Argentina has taken a significant regulatory step forward with its Financial Information Unit (FIU) conducting its first official oversight of a cryptocurrency exchange. This development comes as part of the “Annual Supervisory Plan 2024,” which includes targeted supervision of financial entities handling virtual assets. Although the FIU has not disclosed the name of the inspected exchange, it is known that the platform operates out of Rosario, a city located in the province of Santa Fe.
The inspection underscores Argentina’s growing focus on the regulation of virtual assets, specifically cryptocurrencies like Bitcoin (BTC). In collaboration with the National Securities Commission (CNV), the FIU is striving to bring cryptocurrency exchanges under closer scrutiny to ensure compliance with local laws. The regulatory effort aligns with Resolution 49/2024, a legal framework aimed at identifying and mitigating risks related to money laundering, terrorist financing, and the proliferation of weapons of mass destruction.
The FIU clarified that this supervisory action is part of a broader effort to enforce updated national and international regulations in the cryptocurrency sector. One such guideline is the implementation of FATF (Financial Action Task Force) Recommendation 15, which obliges virtual asset service providers to register with the CNV and report financial activities that may be suspicious. FATF is an intergovernmental organization that sets global standards for combating financial crimes, and its recommendations are followed by countries around the world.
Through these measures, Argentina aims to strengthen its federal presence in the cryptocurrency space, ensuring that exchanges and other virtual asset service providers adhere to legal requirements designed to curb financial crime. The FIU is actively integrating new sectors like cryptocurrency into its oversight purview to promote transparency and accountability. The establishment of this registry is crucial to maintaining operational integrity and preventing the misuse of digital assets for illicit activities.

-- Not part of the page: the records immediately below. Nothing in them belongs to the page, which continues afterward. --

Lemma intersect_stays_in_interval_on_square :
  (exists ray' data',
      intersect Scene32.squareReady Scene32.ray0 Scene32.noHit
      = Returns (true, ray', data')
      /\ fleb (nearT Scene32.ray0) (farT ray') = true
      /\ fltb (farT ray') (farT Scene32.ray0) = true)
  /\ (exists fs,
         farBounds [Scene32.squareReady; Scene32.squareReady] Scene32.ray0 Scene32.noHit
         = Returns fs
         /\ nonIncreasing fs
         /\ StronglySorted notAbove fs).
Proof.
  split.
  - exists (setFarT Scene32.ray0 one), Scene32.hit0.
    assert (Hrun : intersect Scene32.squareReady Scene32.ray0 Scene32.noHit
                   = Returns (true, setFarT Scene32.ray0 one, Scene32.hit0))
      by reflexivity.
    split; [exact Hrun|].
    destruct (proj1 intersect_stays_in_interval_and_shrinks_far_bound _ _ _
                Scene32.squareReady _ Scene32.ray0 (setFarT Scene32.ray0 one)
                Scene32.noHit Scene32.hit0 eq_refl) as (Hnear & Hfar & _).
    + intros h Hh.
      match type of Hh with
      | ?answer = Some h =>
          assert (Hc : answer = Some (mkOracleHit one Scene32.down (Scene32.f32 1 (-2))
                                                  (Scene32.f32 1 (-2)) 0 0))
            by reflexivity;
          rewrite Hc in Hh
      end.
      injection Hh as <-. reflexivity.
    + exact Hrun.
    + split; [exact Hnear | exact Hfar].
  - destruct (proj1 (proj2 intersect_stays_in_interval_and_shrinks_far_bound) _ _ _
                [Scene32.squareReady; Scene32.squareReady] Scene32.ray0 Scene32.noHit)
      as (fs & Hrun & _ & Hmono).
    + repeat constructor; discriminate.
    + exists fs. split; [exact Hrun|]. split; [exact Hmono|].
      exact (proj2 (proj2 intersect_stays_in_interval_and_shrinks_far_bound) _
               [Scene32.squareReady; Scene32.squareReady] Scene32.ray0 Scene32.noHit
               fs Hrun).
Defined.

Lemma queries_do_not_check_the_lifecycle_on_square :
  sampleInboundDirection Scene32.square Scene32.sample0 = Undefined
  /\ intersect Scene32.square Scene32.ray0 Scene32.noHit = Undefined.
Proof.
  destruct (queries_do_not_check_the_lifecycle
              Scene32.square Scene32.sample0 Scene32.ray0 Scene32.noHit)
    as (_ & Hsample & Hintersect & _).
  split; [exact (proj1 (Hsample eq_refl)) | exact (Hintersect eq_refl)].
Defined.

(** *** Further properties at concrete inputs *)

Lemma inboundPdf_is_sampled_pdf_for_equal_normals_on_square :
  normalized (isect_Ng (data_isect Scene32.hitUp)) = Scene32.up
  /\ exists accepted sample',
       sampleInboundDirection Scene32.squareReady Scene32.sample0
       = Returns (accepted, sample')
       /\ accepted = true
       /\ inboundPdf Scene32.squareReady Scene32.hitUp Scene32.above (sample_d sample')
          = Returns (sample_pdf sample').
Proof.
  split; [reflexivity|].
  destruct (inboundPdf_is_sampled_pdf_for_equal_normals
              Scene32.squareReady Scene32.sample0
              (mkDistribution1D [half; half]) (mkTriangleI 0 1 2)
              (Scene32.vertex 0 0) (Scene32.vertex 1 0) (Scene32.vertex 0 1)
              Scene32.hitUp eq_refl eq_refl eq_refl eq_refl eq_refl)
    as (accepted & sample' & Hrun & Hpdf).
  assert (Hacc : accepted = true).
  { assert (Hc : sampleInboundDirection Scene32.squareReady Scene32.sample0
                 = Returns (true, mkLightSample (C := Scene32.collaborators)
                                    [] Scene32.above Scene32.down one one))
      by reflexivity.
    rewrite Hc in Hrun. injection Hrun as <- _. reflexivity. }
  exists accepted, sample'. split; [exact Hrun|]. split; [exact Hacc | exact (Hpdf Hacc)].
Defined.
(** ** Global replacements as one scan *)





(** ** A greedy loop over a class before a text that the class excludes *)



(** ** Tags *)







(** ** A second pass of the normalizer *)

(** [cleanHtml] is not idempotent, even on markup that holds no tag but
    [p]: the third step removes the empty paragraph and so joins the
    hyphens to a separator, which the first step of a second pass
    removes. *)
Lemma cleanHtml_second_pass_differs :
  cleanHtml (str "<p>a</p>-<p></p>--") = str "<p>a</p>---"
  /\ cleanHtml (cleanHtml (str "<p>a</p>-<p></p>--")) = str "<p>a</p>".
Proof. split; vm_compute; reflexivity. Qed.
(** The integer part of a double (truncation toward zero); [None] for an
    infinity or a NaN. *)
Definition double_trunc (f : float) : option Z :=
  match Prim2SF f with
  | S754_zero _ => Some 0
  | S754_finite s m e =>
      let v := if 0 <=? e then Z.pos m * 2 ^ e else Z.quot (Z.pos m) (2 ^ (- e)) in
      Some (if s then - v else v)
  | S754_infinity _ | S754_nan => None
  end.

(** Floating-integral conversion to [uint16_t]: the fractional part is
    discarded; the conversion is undefined ([None]) when the truncated
    value is not representable in the destination type. *)
Definition double_to_uint16 (f : float) : option Z :=
  match double_trunc f with
  | Some z => if (0 <=? z) && (z <=? 65535) then Some z else None
  | None => None
  end.

(** [uint16_t timeout_us = 1.2 * (1000000.0 / udp_rate);] *)
Definition timeout_us (udp_rate : Z) : option Z :=
  double_to_uint16 (timeout_double udp_rate).

(** The window as the specification words it, over the rationals:
    1.2 x (1,000,000 / rate). *)
Definition spec_window (udp_rate : Z) : Q :=
  (12 # 10) * (inject_Z 1000000 / inject_Z udp_rate).

(** Checks, for one rate, that line 63 yields a window [t] and that the
    exact window 1,200,000 / rate lies between [t] and [t + 1]. *)
Definition window_brackets (udp_rate : Z) : bool :=
  match timeout_us udp_rate with
  | Some t =>
      (18 <=? t) && (t <=? 63157)
      && (t * udp_rate <=? 1200000) && (1200000 <=? (t + 1) * udp_rate)
  | None => false
  end.

(** [p] holds at [lo], [lo + 1], ..., [lo + n - 1]. *)
Fixpoint holds_from (p : Z -> bool) (lo : Z) (n : nat) : bool :=
  match n with
  | O => true
  | S k => p lo && holds_from p (lo + 1) k
  end.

This regulatory move follows growing concerns in Argentina regarding fraudulent activities tied to cryptocurrencies. In recent months, reports have emerged highlighting cryptocurrency platforms operating without the required CNV registration, some of which are allegedly involved in scams. The FIU’s oversight of a Rosario-based exchange is therefore a timely intervention, representing a concerted effort to safeguard the emerging cryptocurrency market from criminal exploitation.
By launching this supervision, Argentina joins a global trend of increasing regulatory oversight in the cryptocurrency industry. This action highlights the country’s intent to ensure that operations involving virtual assets meet stringent anti-money laundering (AML) and financial crime prevention standards. For the FIU and CNV, this is just the beginning of a more comprehensive approach to regulating cryptocurrency and safeguarding the interests of consumers in this rapidly evolving financial landscape.